The construction of Europe cannot be understood without technology and its networks. The Roman roads through which people, goods and ideas circulated took Roman law to all corners of the empire. Nor is it understood without the medieval network of roads to Santiago, a proto-internet that connected the knowledge servers of the time; universities such as those of Bologna, Cambridge, Paris, Salamanca or the Estudi General de Lleida.

With the railway, the changes were not only of scale; more goods, more people and more ideas in a shrinking Europe, but also changed the times. Long-distance trains kept three hours: the one at the departure station, the one at the arrival, and the one at the train. The telegraph network made them one. The Europe of trains is also the Europe of cafés: nodes in a network of cultural and political exchange where European values ??are born, grow and are reproduced.

If we close the focus even more we will reach the 20th century, the automobile and the ubiquitous road network. We change the environment to adapt it to the new medium and then it is the new medium that changes us: we buy a 600, we rent a little apartment on the beach and the Swedish women arrive. More European construction. Today’s Europe would not be understood without the SEAT 600, the FIAT 500, the Renault 2CV, the Volkswagen beetle.

Who has best glossed this European construction based on technology has been the German music group Kraftwerk. Born in 1968 in Düsseldorf, they are the creators of an unmistakable robotic electronic sound that changed music forever. Coming from the industrial region of the Rur and born in the post-war period, they decided to dispense with the references of Anglo-Saxon culture and create a new popular music. They had no choice but to go back in time and recover all the dreams that Nazism had destroyed: the Bauhaus movement and German expressionism. Kraftwerk members have never defined themselves as artists or musicians but as music workers. They regard their electronic industrial music as popular music, the sound of the industrial environment in which they grew up.

Idolized by David Bowie, Iggie Pop and Michael Jackson, their influence has been definitive in the birth of New York hip-hop, British new wave, Detroit techno, Chicago house, Italian disco, Japanese techno-pop or the euro-dance. They are the fathers of electronic music and the godfathers of countless musical genres. Those who are fans already know that they are more influential than the Beatles, those who are not, will fall off the horse.

Kraftwerk has been revolutionary in many ways: the use of synthesizers when everyone else used guitars; singing in German when he was still perceived as a nationalist; static performances instead of the frenetic movement and prevailing sweat; his androgynous style compared to that of the hairy rock machos; and above all the permanent ode to technology and progress instead of singing to peace, little birds and hippie love. But within the framework of the geopolitics of the European construction and with the perspective of time —55 years of career— his work acquires even greater relevance.

Autobahn is the theme that in 1974 propelled them to stardom. 22 and a half minutes long (as long as vinyl allowed) is a sonic journey through the German Autobahn, with engines, horns, faster pace, level crossings and music on the radio-cassette. A journey to freedom with no speed limit. I recommend that you put it in the car while driving on the highway, if it is in Germany, the better.
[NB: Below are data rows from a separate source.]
Lemma answers_after_loss P k (w w' : Nodes) us ps :
  lost_only w w' → Forall2 (λ u p, answers P k w u (Some p)) us ps →
  ∃ xs, Forall2 (answers P k w') us xs ∧ omap id xs `sublist_of` ps ∧
    len (omap id xs) = len (alive w' us).
Proof.
  intros Hw. induction 1 as [|u p us ps (Hli & n & Hn & Hg & Hs) Hf (xs & Hx & Hsub & Hl)].
  { exists []. by repeat constructor. }
  unfold alive in *. rewrite filter_cons. destruct (Hw (TrimSpace u)) as [Hu|Hu].
  - exists (Some p :: xs). split; [constructor; [|done]; split; [done|]; exists n; by rewrite Hu|].
    rewrite decide_True by (rewrite Hu; eauto). cbn [omap list_omap id].
    split; [by constructor|]. rewrite !len_cons. lia.
  - exists (None :: xs). split; [by constructor|].
    rewrite decide_False by (rewrite Hu; by intros []). cbn [omap list_omap id].
    split; [by constructor|done].
Qed.

(** [encrypt] has run with success, from [wd] to [wd'], against working nodes of
    distinct URLs, whose RPC nodes simulate against [ledger], in which [st] is the
    state of the contract; since then nodes may have been lost ([wd2]). *)
Record after_encrypt f (wd wd' wd2 : World') data nodes cb ledger st : Prop := {
  ae_nodes : nodes = Split (ef_nodes f) ",";
  ae_NoDup : NoDup (TrimSpace <$> take (Z.to_nat (ef_n f)) nodes);
  ae_ne : ef_out f ≠ ef_meta f;
  ae_Utf8_contract : Utf8 (ef_contract f);
  ae_open : Open_err (ef_file f) = None;
  ae_data : w_fs wd !! ef_file f = Some data;
  ae_good b n : w_net wd !! b = Some n → good (λ url, RpcSimulates (http_Post e) url ledger) n;
  ae_run : handleEncrypt f wd = (Ret None, wd');
  ae_fs : w_fs wd2 = w_fs wd';
  ae_lost : lost_only (w_net wd') (w_net wd2);
  ae_contract : strkey_Decode VersionByteContract (ef_contract f) = Ok cb ∧ len cb = 32;
  ae_ledger : ledger !! ef_contract f = Some st;
}.

(** What a caller shows for the object of hash [h], and the body of its request;
    it is within the caps of the nodes for the object that was encrypted. *)
Definition payload (c : string) (h : bytes) : bytes := bytes_of (Hex.EncodeToString h +:+ "_" +:+ c).

Definition object_fits f (wd' : World') nodes caller (tx : bytes → string) (sg : bytes → bytes) : Prop :=
  ∀ nonce ct, w_fs wd' !! ef_out f = Some (nonce ++ ct) → len nonce = 12 →
    let h := sha256_Sum ct in
    Forall (fits (retrieve_body (Hex.EncodeToString h) (ef_contract f) caller (sg h)
      (payload (ef_contract f) h) (tx h))) nodes.

(** [decrypt] is then run on the file and the metadata, by a caller whose seed
    is valid; [tx h] and [sg h] are the transaction and the signature the client
    makes for the object of hash [h]. *)
Record decrypt_after_encrypt f g (wd wd' wd2 : World') data nodes cb caller tx sg ledger st : Prop := {
  dae_encrypt : after_encrypt f wd wd' wd2 data nodes cb ledger st;
  dae_Utf8_nodes : Forall Utf8 nodes;
  dae_t : in_int64 (ef_t f);
  dae_os p : Open_err p = None ∧ Create_err p = None ∧ ∀ b, Write_err p b = None;
  dae_file : df_file g = ef_out f;
  dae_meta : df_meta g = ef_meta f;
  dae_flags : df_meta g ≠ "" ∧ df_seed g ≠ "" ∧ df_out g ≠ "";
  dae_caller : GetAddressFromSeed (df_seed g) = Ok caller ∧ caller ≠ "" ∧ Utf8 caller;
  dae_tx h : BuildApproveTransaction (ef_contract f) (Hex.EncodeToString h) caller = Ok (tx h);
  dae_sig h : SignPayload (df_seed g) (payload (ef_contract f) h) = Ok (sg h);
  dae_cap : object_fits f wd' nodes caller tx sg;
}.

(** The address of a seed is a key of 32 bytes. *)
Lemma GetAddressFromSeed_key seed a :
  GetAddressFromSeed seed = Ok a → ∃ k, strkey_Decode VersionByteAccountID a = Ok k ∧ len k = 32.
Proof.
  unfold GetAddressFromSeed. destruct (keypair_ParseFull seed) as [kp|] eqn:E; [|done].
  intros [= <-]. destruct (keypair_Address_Decode _ _ E) as (k & Hk & Hl & _). by exists k.
Qed.

(** [handleDecrypt] up to the shares: what is left once the files are read and
    the nodes have been asked. *)
Lemma handleDecrypt_eq g (wd wd3 : World') nonce ct mb meta caller txXDR sig col :
  df_file g ≠ "" → df_meta g ≠ "" → df_seed g ≠ "" → df_out g ≠ "" →
  Open_err (df_file g) = None → Open_err (df_meta g) = None →
  w_fs wd !! df_file g = Some (nonce ++ ct) → len nonce = 12 →
  w_fs wd !! df_meta g = Some mb → Unmarshal_meta (string_of mb) = Some meta →
  GetAddressFromSeed (df_seed g) = Ok caller →
  BuildApproveTransaction (m_ContractID meta) (m_ObjectID meta) caller = Ok txXDR →
  SignPayload (df_seed g) (bytes_of (m_ObjectID meta +:+ "_" +:+ m_ContractID meta)) = Ok sig →
  collect (m_Threshold meta) (m_Nodes meta) meta caller sig
    (bytes_of (m_ObjectID meta +:+ "_" +:+ m_ContractID meta)) txXDR []
    (mkWorld (w_fs wd) (w_rnd wd) (w_net wd)) = (Ret col, wd3) →
  handleDecrypt g wd =
    (if len col <? m_Threshold meta then mret (Some (NotEnoughShares (len col) (m_Threshold meta)))
     else try sk := shamir_Combine col catch err => mret (Some (Combine_failed err)) in
       rp ← lift (SymmetricDecrypt sk ct nonce);
       try decryptedBytes := rp catch err => mret (Some (SymmetricDecrypt_failed err)) in
       err ← on_files (os_WriteFile (df_out g) decryptedBytes);
       match err with Some err => mret (Some (WriteOut_failed err)) | None => mret None end) wd3.
Proof.
  intros Hf0 Hm0 Hs0 Ho0 Hof Hom Hf Hn Hm Hp Ha Htx Hsg Hcol.
  unfold handleDecrypt. rewrite decide_False by tauto.
  unfold on_files. unfold_M. rewrite !os_ReadFile_spec, Hof, Hf. cbn [w_fs].
  rewrite (proj2 (Z.ltb_ge _ _)) by (rewrite len_app, Hn; pose proof (len_nonneg ct); lia).
  rewrite splitZ_exact by done. cbn [w_fs]. rewrite os_ReadFile_spec, Hom, Hm, Hp, Ha, Htx, Hsg.
  cbn [w_fs w_rnd w_net]. rewrite Hcol. by destruct (len col <? m_Threshold meta).
Qed.

(** What the retrieval loop collects for a caller [a] whose transactions name
    the account [u]: as many shares as needed and as there are nodes left, if
    [u] is on the list; nothing otherwise. *)
Lemma collect_outcome f wd wd' wd2 data nodes cb ledger st seed a u tx sg :
  after_encrypt f wd wd' wd2 data nodes cb ledger st →
  GetAddressFromSeed seed = Ok a → a ≠ "" → Utf8 a →
  (∀ h, ∃ ob, approve_tx a (ef_contract f) ob u (tx h)) →
  (∀ h, SignPayload seed (payload (ef_contract f) h) = Ok (sg h)) →
  object_fits f wd' nodes a tx sg →
  2 ≤ ef_t f ∧ ∃ sk ct nonce (col : list bytes) wd3,
    let us := take (Z.to_nat (ef_n f)) nodes in let h := sha256_Sum ct in
    let m := mkMeta (Hex.EncodeToString h) (ef_contract f) (ef_t f) us in
    w_fs wd' !! ef_out f = Some (nonce ++ ct) ∧ len nonce = 12 ∧
    w_fs wd' !! ef_meta f = Some (bytes_of (MarshalIndent (meta_json m))) ∧
    SymmetricDecrypt sk ct nonce = Ret (Ok data) ∧
    collect (ef_t f) us m a (sg h) (payload (ef_contract f) h) (tx h) [] wd2 = (Ret col, wd3) ∧
    w_fs wd3 = w_fs wd2 ∧
    len col = (if decide (allowed st u) then Z.min (ef_t f) (len (alive (w_net wd2) us)) else 0) ∧
    (ef_t f ≤ len col → shamir_Combine col = Ok sk).
Proof.
  intros [Hnodes Hd Hne Uc Hop Hf Hg He Hfs Hlost [Hcb Hl] Hst] Ha Hca Uca Htx Hsg Hcap.
  assert (ef_contract f ≠ "") as Hf3.
  { unfold handleEncrypt in He. destruct (decide (_ ∨ _)) as [|Hfl]; [done|]. tauto. }
  set (P := λ url, RpcSimulates (http_Post e) url ledger) in *.
  destruct (handleEncrypt_inv f P wd wd' data nodes)
    as (sk & ct & nonce & shares & oid & -> & Hn & Hdec & Hout & Hmeta & Hls & Ht & Hln & Hcomb & Hall);
    try done. split; [lia|]. exists sk, ct, nonce.
  set (h := sha256_Sum ct) in *. destruct (Htx h) as [ob Hap].
  pose proof (approve_tx_Utf8 _ _ _ _ _ Hap) as Uth.
  destruct (GetAddressFromSeed_key _ _ Ha) as (ab & Hab & _).
  assert (∀ url, P url → simulateSorobanTx (http_Post e) url (tx h) = Ok (bool_decide (allowed st u)))
    as Hrpc by (intros url Hr; by eapply approve_tx_verdict).
  set (us := take (Z.to_nat (ef_n f)) nodes) in *.
  destruct (decide (allowed st u)) as [Hal|Hal].
  - destruct (answers_after_loss P _ _ _ _ _ Hlost Hall) as (xs & Hx & Hsub & Hlen).
    assert (credentials (tx h) (ef_contract f) a (payload (ef_contract f) h) (sg h)) as Hcr.
    { split; [by eapply SignPayload_verifies; [apply Hsg|]|]. split; [by eapply approve_tx_verified|done]. }
    destruct (collect_answers P (tx h) (Hex.EncodeToString h) (ef_contract f) a (sg h)
      (payload (ef_contract f) h) (ef_t f) us xs us [] wd2 (ef_t f)) as (wd3 & Hcol & Hfs3);
      [intros url Hr; by rewrite (Hrpc _ Hr), bool_decide_eq_true_2|by apply object_id_nonempty|done
      |by apply Utf8_hex|done|done|done|by apply Forall_take, (Hcap nonce ct)|done|lia|].
    change (len (A := bytes) []) with 0 in Hcol. rewrite Z.sub_0_r in Hcol. cbn [app] in Hcol.
    do 2 eexists. do 4 (split; [done|]). split; [exact Hcol|]. split; [exact Hfs3|].
    rewrite <- Hlen. split; [unfold len; rewrite length_take; lia|].
    intros Hc. apply Hcomb; [|done]. etrans; [apply sublist_take|done].
  - destruct (collect_denied P (tx h) (Hex.EncodeToString h) (ef_contract f) a (sg h)
      (payload (ef_contract f) h) (ef_t f) us us [] wd2 (ef_t f)) as (wd3 & Hcol & Hfs3);
      [intros url Hr; by rewrite (Hrpc _ Hr), bool_decide_eq_false_2|by apply Utf8_hex|done..| |].
    + intros v n Hv Hnv. destruct (Hlost (TrimSpace v)) as [Hsame|Hgone]; [|congruence].
      apply list_elem_of_lookup in Hv as [i Hi].
      destruct (Forall2_lookup_l _ _ _ _ _ Hall Hi) as (p & _ & _ & n' & Hn' & Hgn & _). congruence.
    + exists [], wd3. do 4 (split; [done|]). split; [exact Hcol|]. split; [exact Hfs3|].
      split; [done|]. change (len (A := bytes) []) with 0. lia.
Qed.
Lemma mandelbrot_first_escape (c : complex F) (maxiter : Z) (horizon : F) (n : nat) :
  Z.of_nat n < maxiter ->
  escaped hypot (orbit c n) horizon = true ->
  (forall k, (k < n)%nat -> escaped hypot (orbit c k) horizon = false) ->
  mandelbrot hypot c maxiter horizon = Z.of_nat n.
Proof.
  intros Hn Hesc Hbefore. unfold mandelbrot.
  change c with (orbit c 0) at 1.
  rewrite (mandelbrot_loop_first_escape c horizon n); auto; lia.
Qed.

Lemma mandelbrot_never_escapes (c : complex F) (maxiter : Z) (horizon : F) :
  (forall k, Z.of_nat k < maxiter -> escaped hypot (orbit c k) horizon = false) ->
  mandelbrot hypot c maxiter horizon = 0.
Proof.
  intros Hnever. unfold mandelbrot.
  change c with (orbit c 0) at 1.
  apply mandelbrot_loop_never_escapes. intros i Hi. apply Hnever. lia.
Qed.

Lemma mandelbrot_bounds (c : complex F) (maxiter : Z) (horizon : F) :
  0 <= maxiter ->
  0 <= mandelbrot hypot c maxiter horizon <= maxiter.
Proof.
  intros Hm. unfold mandelbrot.
  pose proof (mandelbrot_loop_range c horizon (Z.to_nat maxiter) 0 c) as Hr.
  cbv zeta in Hr. lia.
Qed.

End Kernel.

Section KernelScenario.

Import MandelbrotOps.

(** Comparisons of the exact arithmetic. *)
Lemma Rltb_true (a b : R) : (a < b)%R -> Rltb a b = true.
Proof. intros H. unfold Rltb. destruct (Rlt_dec a b); [reflexivity | contradiction]. Qed.

Lemma Rltb_false (a b : R) : (b <= a)%R -> Rltb a b = false.
Proof. intros H. unfold Rltb. destruct (Rlt_dec a b); [lra | reflexivity]. Qed.

Lemma Reqb_false (a b : R) : a <> b -> Reqb a b = false.
Proof. intros H. unfold Reqb. destruct (Req_dec_T a b); [contradiction | reflexivity]. Qed.

Lemma Rhypot_axis (x : R) : (0 <= x)%R -> Rhypot x 0 = x.
Proof.
  intros Hx. unfold Rhypot.
  replace (x * x + 0 * 0)%R with (x * x)%R by ring.
  now apply sqrt_square.
Qed.

(** The two orbits of the specification's scenario, in exact arithmetic. *)
Lemma orbit_origin_exact (k : nat) :
  orbit (A := exact) (Complex 0%R 0%R) k
  = Complex 0%R 0%R.
Proof.
  induction k as [|k IH]; [reflexivity|].
  cbn [orbit]. rewrite IH.
  unfold cadd, cmul; cbn.
  f_equal; ring.
Qed.

Lemma origin_never_escapes_exact (k : nat) :
  escaped (A := exact) Rhypot
    (orbit (Complex 0%R 0%R) k)
    default_horizon = false.
Proof.
  rewrite orbit_origin_exact.
  unfold escaped, cabs, gtb; cbn.
  rewrite Rhypot_axis by lra. apply Rltb_false. lra.
Qed.

Lemma two_not_escaped_exact :
  escaped (A := exact) Rhypot
    (orbit (Complex 2%R 0%R) 0)
    default_horizon = false.
Proof.
  unfold escaped, cabs, gtb; cbn.
  rewrite Rhypot_axis by lra. apply Rltb_false. lra.
Qed.

Lemma two_escapes_at_1_exact :
  escaped (A := exact) Rhypot
    (orbit (Complex 2%R 0%R) 1)
    default_horizon = true.
Proof.
  unfold escaped, cabs, gtb; cbn.
  replace (2 * 2 - 0 * 0 + 2)%R with 6%R by ring.
  replace (2 * 0 + 0 * 2 + 0)%R with 0%R by ring.
  rewrite Rhypot_axis by lra. apply Rltb_true. lra.
Qed.
(** * PLIC shard processing: [get_iterations], [assemble_shape], [process_shape]

    A shallow embedding of the three functions of
    [notebooks/process_plic_data.ipynb] and of the library calls they make
    ([glob.glob], [sorted], [str.split], [int], [str.format],
    [pandas.read_csv], [pandas.concat], [DataFrame.dropna],
    [DataFrame.reset_index], [DataFrame.to_pickle]).

    Modelling conventions.
    - A Python exception is a [Raise e] result; exceptions carry no message.
    - The file system is a finite map from textual paths to files, plus the
      set of existing directories.  Paths are compared as text (no
      normalisation of [.], [..] or doubled slashes), directory parts of glob
      patterns are taken literally, and only regular files are listed.
    - A text file is the list of its lines, terminators removed: a line
      feed ends a line, and the files hold no carriage return.
    - A cell holds the decimal value denoted by its token; rounding to
      binary32 is not represented (the column [dtype] is recorded as a tag). *)

From Stdlib Require Import ZArith Ascii String DecimalString DecimalN DecimalPos.
From stdpp Require Import base option list sorting strings gmap.

Local Open Scope Z_scope.

(** ** Exceptions *)

(** the exception classes that can come up; [ValueError] also stands for
    its pandas subclasses ([ParserError]), [OSError] for the subclasses that
    are not listed apart ([NotADirectoryError], [FileExistsError]) *)
Inductive exn : Set :=
  | ValueError
  | IndexError
  | UnicodeDecodeError
  | FileNotFoundError
  | OSError.

Inductive result (A : Type) : Type :=
  | OK (a : A)
  | Raise (e : exn).
Arguments OK {A} a.
Arguments Raise {A} e.

Global Instance result_ret : MRet result := @OK.
Global Instance result_bind : MBind result := λ A B f m,
  match m with OK a => f a | Raise e => Raise e end.
Global Instance result_fmap : FMap result := λ A B f m,
  match m with OK a => OK (f a) | Raise e => Raise e end.

Global Instance exn_eq_dec : EqDecision exn.
Proof. solve_decision. Defined.

(** ** Python string primitives *)

Module Py.
(** For the model types without sorption ("Basic", "Hydro", "HT",
    "HTB") the series at 100 steps starts at the initial concentration:
    its value at time 0 is [initial_conc] itself, for binary64 inputs, a
    finite decay rate, a finite nonzero gradient and an exponential that
    is exact at zero. *)
Theorem series_starts_at_initial_conc (m : string) (c0 g k kd : float) :
  (forall z, np_exp (S754_zero z) = F64.one) ->
  In m ["Basic"; "Hydro"; "HT"; "HTB"]%string ->
  F64.valid c0 -> F64.valid g -> F64.is_finite g = true -> F64.is_zero g = false ->
  F64.is_finite k = true ->
  exists df, run' m 100 c0 g k kd = Ok df /\ nth 0 (Concentration df) F64.nan = c0.
Proof.
  intros Hexp Hm Hc Hv Hf Hz Hk.
  eexists. split; [apply run_at_100|]. cbn [Concentration].
  rewrite nth_map_seq by auto with arith.
  destruct (decay_argument_at_zero k Hk) as [z Hz0].
  assert (Hb : basic_factor np_exp 0 = F64.one)
    by (unfold basic_factor;
        replace (F64.mul (F64.opp (F64.literal 1 2)) (F64.of_int (Z.of_nat 0)))
          with (S754_zero true) by (vm_compute; reflexivity);
        apply Hexp).
  assert (Hd : decay_factor np_exp k 0 = F64.one)
    by (unfold decay_factor; rewrite Hz0; apply Hexp).
  assert (Ht : thermal_factor 0 = F64.one) by (vm_compute; reflexivity).
  unfold series_value.
  simpl in Hm. destruct Hm as [<-|[<-|[<-|[<-|[]]]]]; eval_flags; cbv iota zeta;
    rewrite ?Hb, ?Hd, ?Ht, ?hydro_factor_one by assumption;
    rewrite (mul_one_l Hc); rewrite ?(mul_one_r Hc); reflexivity.
Qed.

(** When the parameter dictionary has none of the three keys, the
    placeholders fall back on their defaults: gradient 1.0 (the flow is
    all ones), Kd 0.5 (the series is divided by 1.5) and decay rate 0.1. *)
Theorem defaults_when_keys_are_missing (parameters : dict) (conc : list float) :
  (forall key, In key ["hydraulic_gradient"; "kd"; "decay_rate"]%string ->
               ~ In key (map fst parameters)) ->
  hydraulic_flow parameters = np.ones 100
  /\ chemical_interactions conc parameters
     = np.array_scalar F64.div conc (F64.literal 15 1)
  /\ biodegradation np_exp conc parameters
     = biodegradation np_exp conc [("decay_rate"%string, F64.literal 1 1)].
Proof.
  intros Hno.
  unfold hydraulic_flow, chemical_interactions, biodegradation.
  rewrite !get_missing by (apply Hno; simpl; auto).
  split; [vm_compute; reflexivity|]. split; [|reflexivity].
  unfold np.array_scalar. apply map_ext. intros c. f_equal.
Qed.

(** What the five coupled model types compute at 100 steps, element by
    element; every product and quotient is rounded to binary64 in the
    order written. *)
Theorem model_formulas (c0 g k kd : float) :
  let frame f := Ok (mkDataFrame (np.arange 100) (map f (seq 0 100))) in
  let start := F64.mul F64.one c0 in
  let ht i := F64.mul start (thermal_factor i) in
  let htb i := F64.mul (ht i) (decay_factor np_exp k i) in
  let htbcm i :=
    F64.mul (F64.div (htb i) (F64.add F64.one kd))
      (deformation_factor normal_sample i) in
  run' "Hydro" 100 c0 g k kd = frame (fun _ => F64.mul start (hydro_factor g))
  /\ run' "HT" 100 c0 g k kd = frame ht
  /\ run' "HTB" 100 c0 g k kd = frame htb
  /\ run' "HTBCM" 100 c0 g k kd = frame htbcm
  /\ run' "HTBCMG" 100 c0 g k kd = frame (fun i => F64.mul (htbcm i) (gas_factor i)).
Proof.
  cbv zeta. rewrite !run_at_100. unfold series_value. eval_flags. cbv iota zeta.
  repeat split; reflexivity.
Qed.

End MoreOnTheRun.

(** ** Concrete instances of the properties above *)

(** The frame of the "Hydro" run with the default inputs. *)
Lemma returned_frame_has_time_steps_rows_witness :
  let df :=
    mkDataFrame (np.arange 100)
      (map (series_value exp_at_zero no_noise "Hydro"
              (F64.of_int 100) F64.one (F64.literal 1 1) (F64.literal 5 1))
         (seq 0 100)) in
  Time df = np.arange 100 /\ List.length (Concentration df) = 100.
Proof.
  apply (@returned_frame_has_time_steps_rows exp_at_zero no_noise "Hydro" 100
           (F64.of_int 100) F64.one (F64.literal 1 1) (F64.literal 5 1)).
  apply run_at_100.
Defined.
(** *** [chooseSide] *)

(** What the weight loop of [chooseSide] leaves behind. *)
Record SideWeights : Type := mkSide {
  side_weightSum : list float;
  side_labels : list CameraLabel;
  side_actualWeightSum : float;
  side_i : Z
}.

Fixpoint chooseSide_weights (weights : gmap Z float) (mainCamera : CameraLabel)
    (boostFactor : float) (n : Z) (cameras : LabelledCameras)
    (st : SideWeights) : result SideWeights :=
  match cameras with
  | [] => Ok st
  | (label, _) :: rest =>
      if index label =? index mainCamera
      then chooseSide_weights weights mainCamera boostFactor n rest st
      else
        let parallaxSqr :=
          f_div (f_add (pow2 (f_sub (viewX label) (viewX mainCamera)))
                       (pow2 (f_sub (viewY label) (viewY mainCamera))))
                focal in
        let weight :=
          f_div (f_mul (cosFromViewer label) parallaxSqr) (pow2 (distance label)) in
        let actualWeightSum := f_add (side_actualWeightSum st) weight in
        let compactIndex := compact (index mainCamera) (index label) in
        (* [weights[compactIndex]] is only evaluated when the key is
           present, so the subscript inserts nothing here *)
        let weight :=
          if count weights compactIndex && f_leb f_one (vote weights compactIndex)
          then f_add weight (f_mul (f_mul weight boostFactor) (f_of_int n))
          else weight in
        prev ← at_ (side_weightSum st) (side_i st);
        weightSum ← set_at (side_weightSum st) (side_i st + 1) (f_add prev weight);
        chooseSide_weights weights mainCamera boostFactor n rest
          (mkSide weightSum (side_labels st ++ [label]) actualWeightSum (side_i st + 1))
  end.

(** The position drawn by [chooseSide] in [labels], after its assertion. *)
Definition chooseSide_draw (weights : gmap Z float) (mainCamera : CameraLabel)
    (boostFactor : float) (filteredCameras : LabelledCameras) (r : float)
    : result (SideWeights * Z) :=
  let n := Z.of_nat (length filteredCameras) in
  _ ← assert (1 <? n);
  sw ← chooseSide_weights weights mainCamera boostFactor n filteredCameras
         (mkSide (replicate (Z.to_nat n) f_zero) [] f_zero 0);
  total ← back (side_weightSum sw);
  let choice := f_mul r total in
  let idx := bisect (side_weightSum sw) choice in
  _ ← assert ((0 <=? idx) && (idx <? side_i sw));
  Ok (sw, idx).

(** The vote added for the drawn position. *)
Definition addWeight (sw : SideWeights) (idx : Z) (threshold : float) : result float :=
  hi ← at_ (side_weightSum sw) (idx + 1);
  lo ← at_ (side_weightSum sw) idx;
  Ok (f_div (f_sub hi lo) (f_mul threshold (side_actualWeightSum sw))).

(** The part of [chooseSide] after the draw: the test of the accumulated
    vote, the mark of the main camera, and the accumulation. *)
Definition chooseSide_vote (weights : gmap Z float) (mainCamera : CameraLabel)
    (threshold : float) (sw : SideWeights) (idx : Z)
    : result (CameraLabel * gmap Z float) :=
  drawn ← at_ (side_labels sw) idx;
  let compactIndex := compact (index mainCamera) (index drawn) in
  let '(v, weights) := subscript weights compactIndex in
  if f_leb f_one v then Ok (dummyLabel, weights) else
  let weights := <[compact (index mainCamera) (index mainCamera) := f_one]> weights in
  add ← addWeight sw idx threshold;
  let '(v, weights) := subscript weights compactIndex in
  let weights := <[compactIndex := f_add v add]> weights in
  let '(curWeight, weights) := subscript weights compactIndex in
  if f_leb f_one curWeight then Ok (drawn, weights) else Ok (dummyLabel, weights).

Definition chooseSide (weights : gmap Z float) (mainCamera : CameraLabel)
    (threshold boostFactor : float) (filteredCameras : LabelledCameras) (r : float)
    : result (CameraLabel * gmap Z float) :=
  '(sw, idx) ← chooseSide_draw weights mainCamera boostFactor filteredCameras r;
  chooseSide_vote weights mainCamera threshold sw idx.

(** *** [Heuristic::chooseCameras] *)

(** The members of [Configuration] that [chooseCameras] reads. *)
Record Configuration : Type := mkConfig {
  width : Z;
  height : Z;
  cameraThreshold : float
}.

(** One iteration of the sampling loop, as far as it depends on values
    produced outside the verified sources: [viewer] is the matrix returned
    by [faceCamera] for the sampled face, [depth] is [render->depth(viewer)],
    [rMain] and [rSide] are the values of [cv::randu<float>()] consumed by
    [chooseMain] and [chooseSide]. *)
Record Shot : Type := mkShot {
  viewer : Mat;
  depth : DepthBuffer;
  rMain : float;
  rSide : float
}.

(** The variables that the loop updates. *)
Record Selection : Type := mkSelection {
  weights : gmap Z float;
  cameraCount : Z;
  chosenCameras : list (Z * list Z)
}.
(** C5.  The growth rate computed for the bubble chart is the specified
    formula for the gap of 7 years between 2025 and 2032; it is never
    negative; it is [0] for a start value of [0], [0] for a decline from 100
    to 50, and [(2^(1/7) - 1) * 100], which lies between 10.405 and 10.415,
    for a doubling from 100 to 200. *)
Theorem bubble_cagr_formula :
  (∀ startValue endValue,
     bubbleCagr startValue endValue
     = cagrFormula startValue endValue (endYear - startYear)) ∧
  (endYear - startYear = 7)%Z ∧
  (∀ startValue endValue, 0 <= bubbleCagr startValue endValue) ∧
  bubbleCagr 0 100 = 0 ∧
  bubbleCagr 100 50 = 0 ∧
  bubbleCagr 100 200 = (Rpower 2 (1 / 7) - 1) * 100 ∧
  10.405 < bubbleCagr 100 200 < 10.415.
Proof.
  assert (Hdoubling : bubbleCagr 100 200 = (Rpower 2 (1 / 7) - 1) * 100).
  { unfold bubbleCagr, Math_pow.
    destruct (Rlt_dec 0 100) as [_ | Hn]; [| lra].
    destruct (Rlt_dec 0 200) as [_ | Hn]; [| lra].
    replace (IZR (endYear - startYear)) with 7 by reflexivity.
    replace (200 / 100) with 2 by field.
    apply Rmax_right. pose proof seventh_root_bounds. lra. }
  split; [| split; [| split; [| split; [| split; [| split]]]]].
  - intros startValue endValue. unfold bubbleCagr, cagrFormula, Math_pow.
    destruct (Rlt_dec 0 startValue); [destruct (Rlt_dec 0 endValue) |];
      try reflexivity; apply Rmax_left; lra.
  - reflexivity.
  - intros startValue endValue. unfold bubbleCagr. apply Rmax_l.
  - unfold bubbleCagr.
    destruct (Rlt_dec 0 0) as [Hn | _]; [lra |]. apply Rmax_left. lra.
  - unfold bubbleCagr, Math_pow.
    destruct (Rlt_dec 0 100) as [_ | Hn]; [| lra].
    destruct (Rlt_dec 0 50) as [_ | Hn]; [| lra].
    replace (IZR (endYear - startYear)) with 7 by reflexivity.
    replace (50 / 100) with (1 / 2) by field.
    apply Rmax_left. pose proof root_of_half_below_one. lra.
  - exact Hdoubling.
  - rewrite Hdoubling. pose proof seventh_root_bounds. lra.
Qed.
From 1976 it is Trans-Europe Express, an ode to great train journeys (first class, yes), to speed and to the changing landscapes of a Europe under political and technological construction. The mechanical rhythm, the minimalist percussion and the doppler effects place us inside a train of the trans-European rail network. The few lyrics take us to a meeting on the Champs-Elysées, to a stop in Vienna for coffee and to his arrival in his native Düsseldorf. Do not listen to it if you are traveling nearby.

Equal parts technology chroniclers and visionaries reached the zenith of both with the 1981 album Computer World. Conceptual like the previous ones, it speaks of the impact of computing on society years before personal computers arrived. The German version of the Computer World topic reads the equivalent of: “Interpol and Deutsche Bank, FBI and Scotland Yard/DGT and the Federal Criminal Police, have our data.” Ralf Hütter, one of the founders of Kraftwerk said: “Now that it has been penetrated by microelectronics, our entire society is computerized and each of us is stored at some information point by some company or organization, stored in numbers.” Surveillance capitalism in 1981, before computers, the internet and mobile phones.

The Man-Machine album is from 1978 and immediately before Computer World. The album is a statement of intent right from the Soviet-inspired typographic cover in the style of El Lissitzky, which by the way appears in the album credits. The album opens with The Robots where the members of the group claim to be robots in the original sense of the term: as indefatigable workers who help us in our most mundane tasks, in their case making popular music. For its launch, they created robots in the image of each of the members, which they presented at press conferences and which they performed live to the great delight of young and old.

The album culminates with the celebrated Man-Machine, an intellectual exercise that explores Nietzsche’s idea of ??the Superman; a visit to the idea of ??how technology extends our capabilities. Ralf Hütter said in an interview that they touched the machines but that the machines also touched them, that they did not treat them as slaves but as colleagues. It was 1978, there was no internet, no personal computers, no web, no mobile phones, no social networks, no artificial intelligence. Listen Kraftwerk. Also his music.